While I’m still floating in my seat, I realize we’re plummeting toward a tunnel entrance that seems too small for the ride. “We’ve calibrated that aperture to the degree that we know exactly how many inches people can stretch out and get out to touch the bridge — everyone’s going to clear it by several inches,” Decker says. “But it looks like there’s no possible way. It scares everyone into thinking they have to tuck and duck.”

The coaster then ascends a 101-foot hill. Just before it crests, a computer-controlled magnetic braking system clicks on for a split second. We rise from our seats as if we’ve been flung from a catapult. For a moment, I experience the discomfiting sensation that the train is no longer connected to the track.

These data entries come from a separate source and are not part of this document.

Lemma bvabs_bound a : 0 <= a < pow2 w -> 0 <= bvabs w a < pow2 w.
Proof. intros. unfold bvabs. case_match; [apply wrap_bound|done]. Qed.

Lemma bvabs_0 a : 0 <= a < pow2 w -> bvabs w a = 0 <-> a = 0.
Proof.
  intros Ha. rewrite bvabs_sval, Z.abs_0_iff by done. unfold sval. case_match; lia.
Qed.

Lemma wrap_opp_sval a : wrap w (- a) = bvneg w a.
Proof. done. Qed.

Lemma msb_sval_sgn a : 0 <= a < pow2 w -> msb w a = (sval w a <? 0).
Proof. intros. symmetry. by apply sval_neg. Qed.

(** Signed division by unsigned division of the magnitudes. *)
Lemma bvsdiv_sign_magnitude a b : 0 <= a < pow2 w -> 0 <= b < pow2 w ->
  bvsdiv w a b =
    let q := bvudiv w (bvabs w a) (bvabs w b) in
    if xorb (msb w a) (msb w b) then bvneg w q else q.
Proof.
  intros Ha Hb. cbv zeta. unfold bvsdiv, bvudiv.
  rewrite !bvabs_sval, !msb_sval_sgn by done.
  assert ((b =? 0) = (Z.abs (sval w b) =? 0)) as ->.
  { apply eq_bool_prop_intro. rewrite !Is_true_true, !Z.eqb_eq, <- bvabs_sval by done.
    symmetry. by apply bvabs_0. }
  pose proof (sval_range w a Ha). pose proof (sval_range w b Hb).
  set (x := sval w a) in *. set (y := sval w b) in *. clearbody x y.
  pose proof (pow2_le 1 w ltac:(lia)) as Hp. change (pow2 1) with 2 in Hp.
  destruct (Z.eqb_spec (Z.abs y) 0) as [Hy|Hy].
  - assert (y = 0) as -> by lia. rewrite Z.ltb_irrefl, xorb_false_r.
    case_match; [|done]. rewrite bvneg_pos by lia. lia.
  - rewrite <- Z.quot_div_nonneg by lia. unfold bvneg.
    assert (0 <= Z.quot (Z.abs x) (Z.abs y) < pow2 w) as Hq.
    { rewrite Z.quot_div_nonneg by lia. split; [apply Z.div_pos; lia|].
      apply Z.div_lt_upper_bound; nia. }
    destruct (Z.ltb_spec x 0), (Z.ltb_spec y 0); simpl.
    + rewrite <- (wrap_small w (Z.quot (Z.abs x) (Z.abs y))) by done.
      rewrite !Z.abs_neq, Z.quot_opp_opp by lia. done.
    + rewrite Z.abs_neq, Z.abs_eq, Z.quot_opp_l, Z.opp_involutive by lia. done.
    + rewrite Z.abs_eq, Z.abs_neq, Z.quot_opp_r, Z.opp_involutive by lia. done.
    + rewrite !Z.abs_eq in * by lia. by apply wrap_small.
Qed.

Lemma bvsrem_sign_magnitude a b : 0 <= a < pow2 w -> 0 <= b < pow2 w ->
  bvsrem w a b =
    let r := bvurem (bvabs w a) (bvabs w b) in if msb w a then bvneg w r else r.
Proof.
  intros Ha Hb. cbv zeta. unfold bvsrem, bvurem.
  assert ((b =? 0) = (bvabs w b =? 0)) as ->.
  { apply eq_bool_prop_intro. rewrite !Is_true_true, !Z.eqb_eq. symmetry. by apply bvabs_0. }
  destruct (Z.eqb_spec (bvabs w b) 0) as [E|E].
  - apply (proj1 (bvabs_0 b Hb)) in E. subst. unfold bvabs. destruct (msb w a) eqn:Em; [|done].
    unfold bvneg. rewrite wrap_opp, Z.opp_involutive. symmetry. by apply wrap_small.
  - rewrite !bvabs_sval, msb_sval_sgn in * by done.
    pose proof (sval_range w a Ha). pose proof (sval_range w b Hb).
    set (x := sval w a) in *. set (y := sval w b) in *. clearbody x y.
    rewrite <- Z.rem_mod_nonneg, Z.rem_abs_r by lia.
    destruct (Z.ltb_spec x 0).
    + rewrite (Z.abs_neq x), Z.rem_opp_l by lia. unfold bvneg. by rewrite Z.opp_involutive.
    + rewrite (Z.abs_eq x) by lia. apply wrap_small.
      pose proof (Z.rem_bound_pos_pos x (Z.abs y) ltac:(lia) ltac:(lia)) as Hr.
      rewrite Z.rem_abs_r in Hr by lia. lia.
Qed.

(** The four sign cases of [bvsmod]. *)
Lemma bvsmod_cases a b : 0 <= a < pow2 w -> 0 <= b < pow2 w ->
  bvsmod w a b =
    let u := bvurem (bvabs w a) (bvabs w b) in
    if u =? 0 then u
    else match msb w a, msb w b with
         | false, false => u
         | true, false => bvsub w b u
         | false, true => bvadd w b u
         | true, true => bvneg w u
         end.
Proof.
  intros Ha Hb. cbv zeta. unfold bvsmod, bvurem.
  assert ((b =? 0) = (bvabs w b =? 0)) as ->.
  { apply eq_bool_prop_intro. rewrite !Is_true_true, !Z.eqb_eq. symmetry. by apply bvabs_0. }
  destruct (Z.eqb_spec (bvabs w b) 0) as [E|E].
  - apply (proj1 (bvabs_0 b Hb)) in E. subst.
    assert (msb w 0 = false) as -> by (unfold msb; apply Z.testbit_0_l).
    unfold bvabs. destruct (msb w a) eqn:Em.
    + assert (0 < a) by (destruct (decide (a = 0)) as [->|]; [unfold msb in Em; by rewrite Z.testbit_0_l in Em|lia]).
      rewrite bvneg_pos by lia. destruct (Z.eqb_spec (pow2 w - a) 0); [lia|].
      unfold bvsub. rewrite Z.sub_0_l. apply Z.mod_unique_pos with (-1); lia.
    + by case_match.
  - rewrite !bvabs_sval, !msb_sval_sgn in * by done.
    assert (exists k, b = sval w b + k * pow2 w) as [k Hk].
    { apply wrap_eq_iff. by rewrite sval_wrap, wrap_small. }
    pose proof (sval_range w a Ha). pose proof (sval_range w b Hb).
    set (x := sval w a) in *. set (y := sval w b) in *. clearbody x y.
    pose proof (Z.mod_pos_bound (Z.abs x) (Z.abs y) ltac:(lia)).
    rewrite mod_by_signs by lia. cbv zeta. unfold bvsub, bvadd, bvneg. subst b.
    destruct (Z.eqb_spec (Z.abs x mod Z.abs y) 0) as [->|Hz]; [apply wrap_small, pow2_ok|].
    destruct (Z.ltb_spec x 0), (Z.ltb_spec y 0); [done| | |apply wrap_small; lia].
    all: apply wrap_eq_iff; exists (-k); lia.
Qed.

(** *** Overflow predicates *)

Lemma bvuaddo_lt a b : 0 <= a < pow2 w -> 0 <= b < pow2 w ->
  bvuaddo w a b = (bvadd w a b <? a).
Proof.
  intros Ha Hb. unfold bvuaddo, bvadd. apply eq_bool_prop_intro.
  rewrite !Is_true_true, Z.leb_le, Z.ltb_lt. destruct (Z.lt_ge_cases (a + b) (pow2 w)).
  - rewrite wrap_small by lia. lia.
  - replace (wrap w (a + b)) with (a + b - pow2 w) by (apply Z.mod_unique_pos with 1; lia). lia.
Qed.

(** The carry out of a [w]-bit addition. *)
Lemma bvuaddo_carry a b : 0 <= a < pow2 w -> 0 <= b < pow2 w ->
  bvuaddo w a b = Z.testbit (a + b) (Z.of_nat w).
Proof.
  intros Ha Hb. unfold bvuaddo. rewrite Z.testbit_eqb by lia.
  destruct (Z.leb_spec (pow2 w) (a + b)).
  - replace ((a + b) / pow2 w) with 1; [done|].
    apply Z.div_unique with (a + b - pow2 w); lia.
  - by rewrite Z.div_small by lia.
Qed.

Lemma bvsaddo_signs a b : 0 <= a < pow2 w -> 0 <= b < pow2 w ->
  bvsaddo w a b = eqb (msb w a) (msb w b) && xorb (msb w a) (msb w (bvadd w a b)).
Proof.
  intros Ha Hb. unfold bvsaddo. rewrite in_signed_range_sval.
  assert (wrap w (sval w a + sval w b) = bvadd w a b) as ->.
  { rewrite <- wrap_add, !sval_wrap by done. done. }
  pose proof (bvadd_range a b). rewrite !msb_sval_sgn by done.
  assert (exists k, bvadd w a b = sval w a + sval w b + k * pow2 w) as [k Hk].
  { apply wrap_eq_iff. rewrite <- wrap_add, !sval_wrap by done. apply wrap_wrap. }
  pose proof (sval_range w a Ha). pose proof (sval_range w b Hb).
  pose proof (sval_range w (bvadd w a b) ltac:(done)).
  assert (exists j, sval w (bvadd w a b) = sval w a + sval w b + j * pow2 w) as [j Hj].
  { unfold sval at 1. case_match; [exists (k - 1)|exists k]; lia. }
  pose proof (pow2_pos w).
  set (s := sval w (bvadd w a b)) in *. set (x := sval w a) in *. set (y := sval w b) in *.
  clearbody s x y.
  assert (j = 0 \/ j = 1 \/ j = -1) as [->|[->| ->]] by nia.
  all: destruct (Z.eqb_spec s (x + y)), (Z.ltb_spec x 0), (Z.ltb_spec y 0), (Z.ltb_spec s 0);
    simpl; (done || lia).
Qed.

Lemma bvssubo_signs a b : 0 <= a < pow2 w -> 0 <= b < pow2 w ->
  bvssubo w a b = xorb (msb w a) (msb w b) && xorb (msb w a) (msb w (bvsub w a b)).
Proof.
  intros Ha Hb. unfold bvssubo. rewrite in_signed_range_sval.
  assert (wrap w (sval w a - sval w b) = bvsub w a b) as ->.
  { rewrite <- wrap_sub, !sval_wrap by done. done. }
  pose proof (bvsub_range a b). rewrite !msb_sval_sgn by done.
  assert (exists k, bvsub w a b = sval w a - sval w b + k * pow2 w) as [k Hk].
  { apply wrap_eq_iff. rewrite <- wrap_sub, !sval_wrap by done. apply wrap_wrap. }
  pose proof (sval_range w a Ha). pose proof (sval_range w b Hb).
  pose proof (sval_range w (bvsub w a b) ltac:(done)).
  assert (exists j, sval w (bvsub w a b) = sval w a - sval w b + j * pow2 w) as [j Hj].
  { unfold sval at 1. case_match; [exists (k - 1)|exists k]; lia. }
  pose proof (pow2_pos w).
  set (s := sval w (bvsub w a b)) in *. set (x := sval w a) in *. set (y := sval w b) in *.
  clearbody s x y.
  assert (j = 0 \/ j = 1 \/ j = -1) as [->|[->| ->]] by nia.
  all: destruct (Z.eqb_spec s (x - y)), (Z.ltb_spec x 0), (Z.ltb_spec y 0), (Z.ltb_spec s 0);
    simpl; (done || lia).
Qed.

Lemma bvusubo_lt a b : bvusubo a b = (a <? b).
Proof. unfold bvusubo. destruct (Z.ltb_spec a b), (Z.ltb_spec (a - b) 0); (done || lia). Qed.

(** The full product of zero-extended operands. *)
Lemma umul_full a b : 0 <= a < pow2 w -> 0 <= b < pow2 w ->
  bvmul (w + w) a b = a * b.
Proof. intros Ha Hb. apply wrap_small. rewrite pow2_add. nia. Qed.

Lemma bvumulo_high a b : 0 <= a < pow2 w -> 0 <= b < pow2 w ->
  bvumulo w a b = negb (Z.shiftr (bvmul (w + w) a b) (Z.of_nat w) =? 0).
Proof.
  intros Ha Hb. rewrite umul_full by done. unfold bvumulo.
  rewrite Z.shiftr_div_pow2 by lia. pose proof (pow2_pos w).
  destruct (Z.leb_spec (pow2 w) (a * b)).
  - destruct (Z.eqb_spec (a * b / pow2 w) 0) as [E|]; [|done].
    apply Z.div_small_iff in E; nia.
  - by rewrite Z.div_small by nia.
Qed.

Lemma bvsmulo_ext a b : 0 <= a < pow2 w -> 0 <= b < pow2 w ->
  let p := bvmul (w + w) (bvsext w w a) (bvsext w w b) in
  bvsmulo w a b = negb (p =? bvsext w w (wrap w p)).
Proof.
  intros Ha Hb. cbv zeta. unfold bvsmulo. f_equal. rewrite in_signed_range_sval.
  assert (bvmul (w + w) (bvsext w w a) (bvsext w w b) = wrap (w + w) (sval w a * sval w b)) as ->.
  { apply wrap_mul. }
  pose proof (sval_range w a Ha). pose proof (sval_range w b Hb).
  set (z := sval w a * sval w b). pose proof (pow2_pos w).
  assert (- (pow2 w * pow2 w) <= 4 * z <= pow2 w * pow2 w) as Hz by (subst z; nia).
  assert (wrap w (wrap (w + w) z) = wrap w z) as ->.
  { unfold wrap. rewrite pow2_add. apply Z.mod_mod_divide. by exists (pow2 w). }
  pose proof (sval_range w (wrap w z) (wrap_bound w z)).
  unfold bvsext. fold (wrap (w + w) (sval w (wrap w z))).
  apply eq_bool_prop_intro. rewrite !Is_true_true, !Z.eqb_eq. split; [by intros ->|].
  intros [k Hk]%wrap_eq_iff. rewrite pow2_add in Hk. assert (k = 0) by nia. lia.
Qed.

The ride then whips thorough a 360-degree-turn helix, providing more near-miss sensations as it ducks between support columns, then tosses us up several hills. Traditionally, a roller coaster loses energy toward the end of a ride, and the hills become progressively smaller and less intense. The Fury 325’s final hills actually get larger, giving us the alarming sensation that things are getting worse just when they should be getting better.

Relief

When the train returns to the station, we’re still moving quickly. “We wanted to come so hot into the brakes—we didn’t want to slow it down at any point,” Decker says. “The takeaway we want to leave everyone with is, ‘Oh my gosh, that is the fastest coaster, and I couldn’t even catch my breath during the whole sequence of the elements.’”

Stunned relief washes over me, accompanied by elation and a strange sensation of calm alertness. I’m experiencing what psychologists call parasympathetic rebound, a serenity that sets in when a period of intense stress suddenly ends. Deep within my brain, my emotional centers are getting their payout.

Cedar Fair, Decker tells me, doesn’t tap much psychological research to pull off crazy rides. “We have an innate sense for what might work,” he says. “[And] we conduct some level of market research in addition to simply talking to our guests about what freaks them out.” Decker and his colleagues are after what they call re-rideability: a quality of pleasurable, surprising tension and release that makes customers want to relive the experience.

“Roller coaster enthusiasts can go on a ride thousands of times in a year,” Decker says. I might not be one of them, but the ride does scratch some primal itch: Five minutes after it ends, I’m strapping back in for another run.